Roma, invasione dei dehors e giardini all’aperto

Una serie di superfici tolte ai parcheggi, che in alcune zone della città erano già un miraggio prima dell’espansione dei dehors

L’invasione dei dehors a Roma. Non tutti gradiscono queste strutture e soprattutto dove vengono realizzate e quali spazi occupano. Una serie di superfici tolte ai parcheggi, che in alcune zone della città erano già un miraggio prima dell’espansione dei dehors. Di conseguenza, c’è chi preferisce pranzare e cenare nei giardini all’aperto. Nella capitale ce ne sono di bellissimi. C’è solo l’imbarazzo della scelta.

Gli spazi esterni di bar, ristoranti e trattorie si diffondono sempre di più a macchia d’olio, complice anche la situazione che stiamo vivendo attualmente, fra cittadini divisi fra green pass sì/green pass no, no vax/si vax. Il risultato è che i disagi aumentano per tutti, rendendo anche l’igiene in alcuni casi a rischio. Bar e fast food che srotolano sugli spazi già ristretti dei marciapiedi tavoli e sedie, approntando banconi improvvisati. Qui troneggiano cannoli ripieni e altre squisitezze, appena coperti da un micro tovagliolino di carta, ma di fatto esposti a polvere, escursioni di mosche ed altro ancora. In molte zone della città gli stretti marciapiedi sono invasi da tavolini, sedie ed ombrelloni. Basta passare da piazza di Ponte Lungo, a pochi metri dalla centralissima piazza Re di Roma, l’ultimo tratto, già esiguo, è ristretto ancora di più dai tavoli, che rendono disagiata la circolazione ai pedoni.

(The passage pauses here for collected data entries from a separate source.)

(* ===== verification/FlatMapProofs.v ===== *)
(** * The string key space: invariant and refinement

    What [FlatMap] keeps true across every operation: the table stores each key
    once, under its hash; the byte count and the deadline counter are exact;
    the buffer pool stays within its bounds.  And what each operation does to
    the map from keys to stored entries that the table stands for. *)

From S2P Require Import Prelude Deps Codec Snapshot Recovery FlatMap.

Section flat_map_proofs.
Context `{Hashing} {HT : Type → Type} `{!HashTable HT}.
Abbreviation FlatMap := (FlatMap (HT := HT)).
Implicit Types (m : FlatMap) (key value : Bytes) (hash now_ms : Z) (e : FlatEntry).

(** ** Meaning and invariant *)
Definition entry_map (es : list FlatEntry) : Entries :=
  list_to_map ((λ e, (fe_key e, stored_entry e)) <$> es).

(** The map from keys to entries that the table stands for. *)
Definition contents m : Entries := entry_map (flat_entries m).

(** The bytes an entry accounts for, without saturation. *)
Definition ebytes e : Z :=
  (blen (fe_key e) + blen (fe_value e) + default 0 (fe_semantic e) + from_option blen 0 (fe_governance e))%Z.

Definition ttl_of e : Z := if has_ttl (fe_expire_at_ms e) then 1%Z else 0%Z.

(** An entry's bytes and one more: what an entry can add to any counter. *)
Definition weight e : Z := (1 + ebytes e)%Z.

Definition well_placed (x : Z * FlatEntry) : Prop :=
  x.1 = local_table_hash (fe_hash x.2) ∧ fe_hash x.2 = hash_key (fe_key x.2) ∧
  (0 ≤ default 0 (fe_semantic x.2))%Z.

Record table_ok m : Prop := {
  ok_placed : Forall well_placed (ht_elements (entries m));
  ok_keys : NoDup (fe_key <$> flat_entries m);
  ok_bytes : stored_bytes m = sum_of ebytes (flat_entries m);
  ok_ttl : ttl_entries m = sum_of ttl_of (flat_entries m);
  ok_evictions : (0 ≤ evictions m)%Z;
  ok_budget : (sum_of weight (flat_entries m) + evictions m ≤ u64_MAX)%Z;
}.

Definition pool_ok (p : Pool) : Prop :=
  pool_bytes p = sum_of blen (pool_values p) ∧ (pool_bytes p ≤ MAX_REUSABLE_VALUE_BYTES)%Z ∧
  (Z.of_nat (length (pool_values p)) ≤ MAX_REUSABLE_VALUE_BUFFERS)%Z.

Definition flat_ok m : Prop := table_ok m ∧ pool_ok (pool m).

(** Bookkeeping that leaves the table and its counters alone. *)
Definition same_table m m' : Prop :=
  entries m' = entries m ∧ stored_bytes m' = stored_bytes m ∧ ttl_entries m' = ttl_entries m ∧
  evictions m' = evictions m ∧ memory_limit_bytes m' = memory_limit_bytes m ∧
  eviction_policy m' = eviction_policy m.

#[global] Instance same_table_preorder : PreOrder same_table.
Proof. unfold same_table. split; [done|]. intros x y z (?&?&?&?&?&?) (?&?&?&?&?&?). repeat split; congruence. Qed.

(** [tidy m m']: as [same_table], and the pool stays within its bounds. *)
Definition tidy m m' : Prop := same_table m m' ∧ (pool_ok (pool m) → pool_ok (pool m')).

#[global] Instance tidy_preorder : PreOrder tidy.
Proof. unfold tidy. split; [done|]. intros x y z [??] [??]. split; [by etrans|auto]. Qed.

Lemma same_table_ok m m' : same_table m m' → table_ok m → table_ok m'.
Proof.
  intros (E1&E2&E3&E4&_&_) []. unfold flat_entries in *.
  split; unfold flat_entries; rewrite ?E1, ?E2, ?E3, ?E4; done.
Qed.

Lemma same_table_contents m m' : same_table m m' → contents m' = contents m.
Proof. intros (E&_). unfold contents, flat_entries. by rewrite E. Qed.

Lemma same_table_entries m m' : same_table m m' → flat_entries m' = flat_entries m.
Proof. intros (E&_). unfold flat_entries. by rewrite E. Qed.

Lemma tidy_ok m m' : tidy m m' → flat_ok m → flat_ok m'.
Proof. intros [Hs Hp] [??]. split; [by eapply same_table_ok|auto]. Qed.

(** ** Buffers and access order are bookkeeping *)
Lemma blen_nonneg (b : Bytes) : (0 ≤ blen b)%Z.
Proof. unfold blen. lia. Qed.
(* ===== verification/FlatRefine.v ===== *)
(** * The string key space refines a map from keys to entries

    [flat_spec] says what every request of a shard's string key space means on
    a plain map; [flat_step] runs the code.  [flat_step_refines] is the
    simulation: same answer, and a table whose contents are those of the map,
    less the expired entries a write swept and the entries it evicted, each of
    which is counted. *)

From S2P Require Import Prelude Deps Codec Snapshot Recovery FlatMap FlatMapProofs FlatEviction.

(** ** Requests *)
Inductive FlatRequest :=
  | RSet (key value : Bytes) (expire_at_ms : option Z)
  | RSetBytes (key value : Bytes) (governance : option Bytes) (expire_at_ms : option Z)
  | RSetLocal (key value : Bytes) (expire_at_ms : option Z)
  | RSetSlice (key value : Bytes) (expire_at_ms : option Z) (unique : bool)
  | RSetSliceNoTtl (key value : Bytes) (unique : bool)
  | RSetTagged (key value : Bytes) (expire_at_ms : option Z) (unique : bool)
  | RSetTaggedNoTtl (key value : Bytes) (unique : bool)
  | RTransform (key : Bytes) (clear_ttl : bool) (transform : option Bytes → Bytes + (Bytes * Bytes))
  | RUpdate (key : Bytes) (unique : bool) (update : Bytes → Bytes * Bytes)
  | RGet (key : Bytes)
  | RGetLocal (key : Bytes)
  | RGetEx (key : Bytes) (expire_at_ms : Z)
  | RKeepTtl (key : Bytes)
  | RExpireAt (key : Bytes)
  | RExists (key : Bytes)
  | RTtlSeconds (key : Bytes)
  | RTtlMillis (key : Bytes)
  | RPersist (key : Bytes)
  | RExpire (key : Bytes) (expire_at_ms : Z)
  | RDelete (key : Bytes)
  | RDeleteLocal (key : Bytes)
  | RRemove (key : Bytes)
  | RConfigure (limit : option Z) (policy : EvictionPolicy)
  | REvict (policy : EvictionPolicy)
  | RMaintenance
  | RBeginRead
  | REndRead.

Inductive FlatAnswer :=
  | AUnit
  | ABool (b : bool)
  | AInt (z : Z)
  | AValue (value : option Bytes)
  | ADeadline (expire_at_ms : option (option Z))
  | AResult (result : Bytes + Bytes).

(** ** The abstract map *)
Definition s_protected (s : StoredEntry) : bool :=
  match e_governance s with Some _ => true | None => false end.

Definition s_expired (s : StoredEntry) (now_ms : Z) : bool := deadline_passed (e_expire_at_ms s) now_ms.

Definition s_visible (s : StoredEntry) : option Bytes := if s_protected s then None else Some (e_value s).

Definition with_deadline (d : option Z) (s : StoredEntry) : StoredEntry :=
  mkEntry (e_key s) (e_value s) d (e_governance s).

(** Reads drop the entry of an expired key. *)
Definition purge (S : Entries) (key : Bytes) (now_ms : Z) : Entries :=
  match S !! key with
  | Some s => if s_expired s now_ms then delete key S else S
  | None => S
  end.

Definition s_ttl (S : Entries) (key : Bytes) (now_ms : Z) (units : Z → Z) : Z :=
  match purge S key now_ms !! key with
  | None => -2
  | Some s => match e_expire_at_ms s with None => -1 | Some at_ms => wrap_i64 (units (at_ms - now_ms)) end
  end%Z.
Lemma lookup_lazy_calm m hash p : calm m (lookup_lazy m hash p).2.
Proof.
  unfold lookup_lazy. pose proof (should_sample_read_tidy m) as Ht. destruct (should_sample_read m) as [sampled m1].
  simpl in Ht. assert (tidy m (if sampled then next_access_tick m1 else (0%Z, m1)).2) as Ht2.
  { destruct sampled; [|done]. etrans; [done|]. apply with_access_tidy. }
  destruct (if sampled then next_access_tick m1 else (0%Z, m1)) as [tick m2]. apply tidy_calm in Ht2. simpl in *.
  destruct (tick =? 0)%Z; [done|]. by destruct (ht_find _ _ _).
Qed.

Lemma adjust_ttl_calm m t had has : calm m (adjust_ttl_count (with_entries m t) had has).
Proof. by destruct had, has. Qed.

Create HintDb calm.
#[local] Hint Resolve delete_calm delete_local_calm lookup_lazy_calm adjust_ttl_calm : calm.

Lemma calm_refl m : calm m m.
Proof. done. Qed.
#[local] Hint Resolve calm_refl : calm.

Ltac calm_cases :=
  repeat match goal with
         | |- calm _ (let '(_, _) := ?x in (_, _)).2 => rewrite (surjective_pairing x); cbn [fst snd]
         | |- calm _ (snd (if ?b then _ else _)) => destruct b
         | |- calm _ (snd (match ?o with _ => _ end)) => destruct o
         | |- calm _ (snd (_, _)) => cbn [snd]
         end; auto with calm.

(** The requests that only read, or change a deadline, or remove. *)
Definition writes (r : FlatRequest) : bool :=
  match r with
  | RSet _ _ _ | RSetBytes _ _ _ _ | RSetLocal _ _ _ | RSetSlice _ _ _ _ | RSetSliceNoTtl _ _ _
  | RSetTagged _ _ _ _ | RSetTaggedNoTtl _ _ _ | RTransform _ _ _ | RUpdate _ _ _ | RConfigure _ _ => true
  | _ => false
  end.

Lemma reads_calm m now_ms r : flat_ok m → writes r = false → calm m (flat_step m now_ms r).2.
Proof.
  intros Hok Hw. destruct r; try done; cbn [flat_step].
  - unfold flat_get, get_ref_hashed, lookup_ref_hashed_lazy. calm_cases.
  - unfold get_ref_hashed_local, lookup_ref_hashed_lazy. calm_cases.
  - unfold get_value_bytes_hashed_and_expire, delete_hashed. calm_cases.
  - unfold entry_expire_at_for_keep_ttl_hashed. calm_cases.
  - unfold entry_expire_at_hashed. calm_cases.
  - unfold flat_exists. calm_cases.
  - unfold ttl_seconds, ttl_with. calm_cases.
  - unfold ttl_millis, ttl_with. calm_cases.
  - unfold persist, delete_hashed, update_key. calm_cases.
  - unfold expire, delete_hashed, update_key. calm_cases.
  - unfold flat_delete, delete_hashed. calm_cases.
  - unfold delete_hashed_local. calm_cases.
  - unfold remove_value_hashed. pose proof (reclaim_tidy m) as Ht. pose proof (tidy_ok _ _ Ht Hok) as Hok1.
    apply tidy_calm in Ht. set (m1 := reclaim_retired_if_quiescent m) in *. clearbody m1.
    eapply calm_trans; [done|].
    pose proof (take_out_spec m1 (hash_key key) key (proj1 Hok1)) as Hs.
    destruct (find_key m1 (hash_key key) key) as [e|]; [|done]. destruct (is_expired e now_ms); [by apply delete_calm|].
    destruct Hs as (m2 & -> & Hx & Hok2 & Hev & Hp & Hc).
    assert (calm m1 m2) as Hc2.
    { split; [done|]. rewrite (ok_bytes _ Hok2), (ok_bytes _ (proj1 Hok1)), (exchanged_sum ebytes _ _ _ _ _ Hx). simpl.
      enough (0 ≤ ebytes e)%Z by lia. destruct Hx as (rest & Hm & _). eapply ebytes_nonneg; [apply Hok1|].
      unfold flat_entries. rewrite Hm. left. }
    destruct (is_protected e); simpl; [|done]. eapply calm_trans; [done|]. apply tidy_calm, retire_value_tidy.
  - unfold evict_with_policy. pose proof (evict_one_shed 0 policy m Hok) as Hs.
    destruct (evict_one_with_policy m policy). by eapply shed_calm.
  - pose proof (maintenance_shed m now_ms now_ms Hok ltac:(lia)) as Hs. destruct (process_maintenance m now_ms).
    by eapply shed_calm.
Qed.

(** Under a policy the stored bytes are within the limit. *)
Definition within m : Prop :=
  limit_ok (memory_limit_bytes m) ∧
  match memory_limit_bytes m with
  | Some limit => eviction_policy m ≠ NoEviction → (stored_bytes m ≤ limit)%Z
  | None => True
  end.

Lemma calm_within m m' : calm m m' → within m → within m'.
Proof.
  intros [[El Ep] Hs] [Hl Hw]. unfold within. rewrite El, Ep. split; [done|].
  destruct (memory_limit_bytes m) as [limit|]; [|done]. intros Hp. specialize (Hw Hp). lia.
Qed.

Lemma enforce_within m now_ms : flat_ok m → limit_ok (memory_limit_bytes m) → within (enforce_memory_limit m now_ms).
Proof.
  intros Hok Hl. destruct (shed_config _ _ _ (enforce_shed m now_ms now_ms Hok ltac:(lia))) as [El Ep].
  unfold within. rewrite El, Ep. split; [done|]. destruct (memory_limit_bytes m) as [limit|] eqn:E; [|done].
  by apply enforce_limit.
Qed.

Lemma wrote_within key s now_ms m m' :
  wrote key s now_ms m m' → limit_ok (memory_limit_bytes m) → within m'.
Proof.
  intros (m1 & now0 & Hr & (El & _) & _ & ->) Hl. apply enforce_within; [apply Hr|by rewrite El].
Qed.

(** The one write that does not enforce the limit. *)
Definition unlimited (r : FlatRequest) : bool :=
  match r with RSetTaggedNoTtl _ _ _ => true | _ => false end.

Lemma flat_step_within m now_ms r :
  flat_ok m → request_ok m now_ms r → within m → unlimited r = false → within (flat_step m now_ms r).2.
Proof.
  intros Hok (Hn & Hb & Hu) Hw Hr. pose proof (proj1 Hw) as Hl.
  destruct (writes r) eqn:Ew; [|eapply calm_within; [by apply reads_calm|done]].
  destruct r; try done; cbn [flat_step snd]; simpl in Hb.
  - eapply wrote_within; [by apply set_hashed_wrote|done].
  - eapply wrote_within; [by apply set_bytes_wrote|done].
  - eapply wrote_within; [by apply set_hashed_local_wrote|done].
  - eapply wrote_within; [by apply set_slice_wrote|done].
  - eapply wrote_within; [by apply (set_slice_no_ttl_wrote m key value now_ms)|done].
  - eapply wrote_within; [by apply set_tagged_wrote|done].
  - pose proof (transform_spec m key clear_ttl transform now_ms Hok Hb) as Hs.
    destruct (transform (purge (contents m) key now_ms !! key ≫= s_visible)) as [error|[result value]].
    + destruct Hs as (_ & _ & Hc & Hs). destruct (transform_value_hashed _ _ _ _ _ _) as [? m'].
      apply (calm_within m); [by split|done].
    + destruct Hs as (_ & m1 & Hre & (El & _) & Em). destruct (transform_value_hashed _ _ _ _ _ _) as [? m'].
      simpl in *. rewrite Em. apply enforce_within; [apply Hre|by rewrite El].
  - destruct (update_means m key unique update now_ms Hok Hu) as (_ & Hc & Hs).
    apply (calm_within m); [by split|done].
  - rewrite configure_enforces. destruct (reconfigured_spec m limit policy Hok) as (Hok' & _ & _ & _ & Hl').
    by apply enforce_within.
Qed.

Lemma flat_run_within m rs :
  flat_ok m → requests_ok m rs → within m → Forall (λ x, unlimited x.2 = false) rs → within (flat_run m rs).2.
Proof.
  revert m. induction rs as [|[now_ms r] rs IH]; intros m Hok Hrs Hw Hu; simpl in *; [done|].
  destruct Hrs as [Hr Hrs]. apply Forall_cons in Hu as [Hu1 Hu]. simpl in Hu1.
  pose proof (flat_step_within m now_ms r Hok Hr Hw Hu1) as Hw1.
  destruct (flat_step_refined m now_ms r Hok Hr) as (_ & Hre & _). destruct (flat_step m now_ms r) as [a m1]. simpl in *.
  specialize (IH m1 (re_ok _ _ _ _ _ Hre) Hrs Hw1 Hu). by destruct (flat_run m1 rs).
Qed.

(** ** Snapshots *)
Lemma snapshot_contents m now_ms :
  table_ok m → list_to_map ((λ s, (e_key s, s)) <$> snapshot_entries m now_ms) = live_part now_ms (contents m).
Proof.
  intros Hok. unfold contents, snapshot_entries. rewrite entry_map_filter by by apply ok_keys.
  unfold entry_map. by rewrite <- list_fmap_compose.
Qed.

Lemma snapshot_keys_distinct m now_ms : table_ok m → NoDup (e_key <$> snapshot_entries m now_ms).
Proof.
  intros Hok. unfold snapshot_entries. rewrite <- list_fmap_compose.
  change (e_key ∘ stored_entry) with fe_key.
  eapply sublist_NoDup; [by apply (ok_keys m Hok)|]. apply fmap_sublist, sublist_filter.
Qed.

(** Restoring entries into an empty map stores the ones that have not expired. *)
Definition restore now_ms (S : Entries) (es : list StoredEntry) : Entries :=
  foldl (λ S s, if deadline_passed (e_expire_at_ms s) now_ms then S else <[e_key s := s]> S) S es.

Lemma s_weight_nonneg s : (0 ≤ s_weight s)%Z.
Proof.
  unfold s_weight. pose proof (blen_nonneg (e_key s)). pose proof (blen_nonneg (e_value s)).
  destruct (e_governance s) as [g|]; simpl; [pose proof (blen_nonneg g)|]; lia.
Qed.

Definition load now_ms m (s : StoredEntry) : FlatMap :=
  if deadline_passed (e_expire_at_ms s) now_ms then m
  else set_bytes_hashed_with_governance_option m (hash_key (e_key s)) (e_key s) (e_value s)
         (e_governance s) (e_expire_at_ms s) now_ms.

Lemma load_spec now_ms m s :
  flat_ok m → memory_limit_bytes m = None → (budget m + s_weight s ≤ u64_MAX)%Z →
  flat_ok (load now_ms m s) ∧ memory_limit_bytes (load now_ms m s) = None ∧
  (budget (load now_ms m s) ≤ budget m + s_weight s)%Z ∧ evictions (load now_ms m s) = evictions m ∧
  contents (load now_ms m s) =
    if deadline_passed (e_expire_at_ms s) now_ms then contents m else <[e_key s := s]> (contents m).
Proof.
  intros Hok El Hw. pose proof (s_weight_nonneg s). unfold load.
  destruct (deadline_passed (e_expire_at_ms s) now_ms); [split; [done|]; split; [done|]; split; [lia|done]|].
  assert (mkEntry (e_key s) (e_value s) (e_expire_at_ms s) (e_governance s) = s) as Es by by destruct s.
  destruct (set_bytes_wrote m (e_key s) (e_value s) now_ms Hok (e_governance s) (e_expire_at_ms s))
    as (m1 & now0 & [Hok1 Ec1 Ev1 Eb1] & [El1 _] & _ & ->); [by rewrite Es|].
  rewrite enforce_below by by rewrite El1, El. rewrite Es in *. by rewrite El1.
Qed.

Lemma loads_spec now_ms es m :
  flat_ok m → memory_limit_bytes m = None → (budget m + sum_of s_weight es ≤ u64_MAX)%Z →
  flat_ok (foldl (load now_ms) m es) ∧ evictions (foldl (load now_ms) m es) = evictions m ∧
  contents (foldl (load now_ms) m es) = restore now_ms (contents m) es.
Proof.
  revert m. induction es as [|s es IH]; intros m Hok El Hw; [done|]. simpl in Hw |- *.
  pose proof (sum_of_nonneg s_weight es (λ x _, s_weight_nonneg x)).
  destruct (load_spec now_ms m s Hok El ltac:(lia)) as (Hok1 & El1 & Eb1 & Ev1 & Ec1).
  destruct (IH (load now_ms m s) Hok1 El1 ltac:(lia)) as (Hok2 & Ev2 & Ec2). rewrite Ev2, Ev1, Ec2, Ec1. done.
Qed.

Lemma from_entries_spec es now_ms :
  (sum_of s_weight es ≤ u64_MAX)%Z →
  flat_ok (from_entries es now_ms : FlatMap) ∧ evictions (from_entries es now_ms : FlatMap) = 0%Z ∧
  contents (from_entries es now_ms : FlatMap) = restore now_ms ∅ es.
Proof.
  intros Hw. rewrite <- flat_new_contents. apply (loads_spec now_ms es flat_new); [apply flat_new_ok|done|].
  unfold budget, flat_entries. simpl. rewrite ht_new_elements. simpl. lia.
Qed.

(** Restoring entries with distinct keys keeps those that are not expired. *)
Lemma restore_spec now_ms (es : list StoredEntry) S :
  NoDup (e_key <$> es) →
  restore now_ms S es = live_part now_ms (list_to_map ((λ s, (e_key s, s)) <$> es)) ∪ S.
Proof.
  revert S. induction es as [|s es IH]; intros S Hnd.
  { unfold live_part. simpl. by rewrite map_filter_empty, (left_id_L ∅ (∪)). }
  rewrite fmap_cons in Hnd. apply NoDup_cons in Hnd as [Hn Hnd].
  assert ((list_to_map ((λ s, (e_key s, s)) <$> es) : Entries) !! e_key s = None) as Hl.
  { apply not_elem_of_list_to_map_1. by rewrite <- list_fmap_compose. }
  unfold restore. cbn [foldl]. fold (restore now_ms). rewrite fmap_cons. cbn [list_to_map foldr uncurry].
  fold (restore now_ms (if deadline_passed (e_expire_at_ms s) now_ms then S else <[e_key s := s]> S) es).
  change (list_to_map ((e_key s, s) :: ((λ s, (e_key s, s)) <$> es)) : Entries)
    with (<[e_key s := s]> (list_to_map ((λ s, (e_key s, s)) <$> es)) : Entries).
  rewrite IH by done. unfold live_part. destruct (deadline_passed (e_expire_at_ms s) now_ms) eqn:E.
  - rewrite map_filter_insert_False, delete_id; [done|done|]. unfold unexpired. simpl. by rewrite E.
  - rewrite map_filter_insert_True by done. rewrite <- insert_union_l, insert_union_r; [done|].
    apply map_lookup_filter_None. by left.
Qed.

Lemma snapshot_weight m now_ms : table_ok m → (sum_of s_weight (snapshot_entries m now_ms) ≤ u64_MAX)%Z.
Proof.
  intros Hok. pose proof (ok_budget m Hok). pose proof (ok_evictions m Hok).
  enough (sum_of s_weight (snapshot_entries m now_ms) ≤ sum_of weight (flat_entries m))%Z by lia.
  unfold snapshot_entries. pose proof (ok_placed m Hok) as Hpl.
  assert (∀ e, e ∈ flat_entries m → (s_weight (stored_entry e) ≤ weight e ∧ 0 ≤ weight e)%Z) as Hle.
  { intros e He. destruct (elem_placed m e Hok He) as [Hin _].
    pose proof (proj1 (Forall_forall _ _) Hpl _ Hin) as (_ & _ & Hs). simpl in Hs.
    pose proof (ebytes_nonneg m e Hok He). unfold weight, s_weight, ebytes in *. simpl. lia. }
  clear H0 H1. revert Hle. generalize (flat_entries m). induction l as [|e l IH]; intros Hle; [done|].
  rewrite filter_cons. destruct (Hle e (list_elem_of_here _ _)).
  assert (sum_of s_weight (stored_entry <$> filter (λ e, is_expired e now_ms = false) l) ≤ sum_of weight l)%Z as IH'.
  { apply IH. intros x Hx. apply Hle. by right. }
  case_decide; rewrite ?fmap_cons; cbn [sum_of foldr] in *; unfold sum_of in *; lia.
Qed.
End run.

A ridosso le automobili parcheggiate, un piccolo passaggio per il traffico delle auto e la piazzola del distributore di benzina. Poco più in là, in via Albenga, due ampi dehors a poca distanza l’uno dall’altro, sottraggono posti preziosi per il posteggio delle auto. Per questi motivi alcuni cittadini hanno deciso di spostarsi a pranzare o cenare in alcuni giardini all’aperto.

Roma fornisce un’ampia scelta, dove oltre a rifocillarsi si possono ammirare panorami mozzafiato. Tante oasi green, dai luoghi più centrali a quelli più periferici, tutte all’insegna della formula “from farm to fork” dal produttore al piatto. Ottime scelte per aperitime o dinner time. Nella Riserva naturale della Valle dei Casali, al quartiere Portuense, ha luogo una favolosa dimora seicentesca, immersa nella campagna. Qui in una location da sogno, dove ogni complemento d’arredo sembra all’insegna della natura, immersi nel verde, si può cenare all’aria aperta.

La Fonte Egeria col Parco Appio, vicino a via Appia Antica, offre un favoloso giardino dove ristorarsi e godere di un’arietta fresca e rilassante, oltre naturalmente a visitare la famosa fonte. Più centrali sono La Casa del Jazz, di fronte alle Terme di Caracalla, che offre uno splendido ed ampio parco verde dove ritemprarsi a contatto con la natura. Ancora più immerso nel cuore della città, c’è il MAXXI (Museo Arti XX secolo) in via Guido Reni. Qui c’è un giardino che sembra quasi incantato, dove si possono consumare cibi e bevande ed ammirare i capolavori dell’arte contemporanea. E come non dimenticare Villa Borghese, dove si può rifocillarsi immersi fra fontane, monumenti e giardini. Con panorami suggestivi e romantici. Tutte tappe assolutamente da non perdere.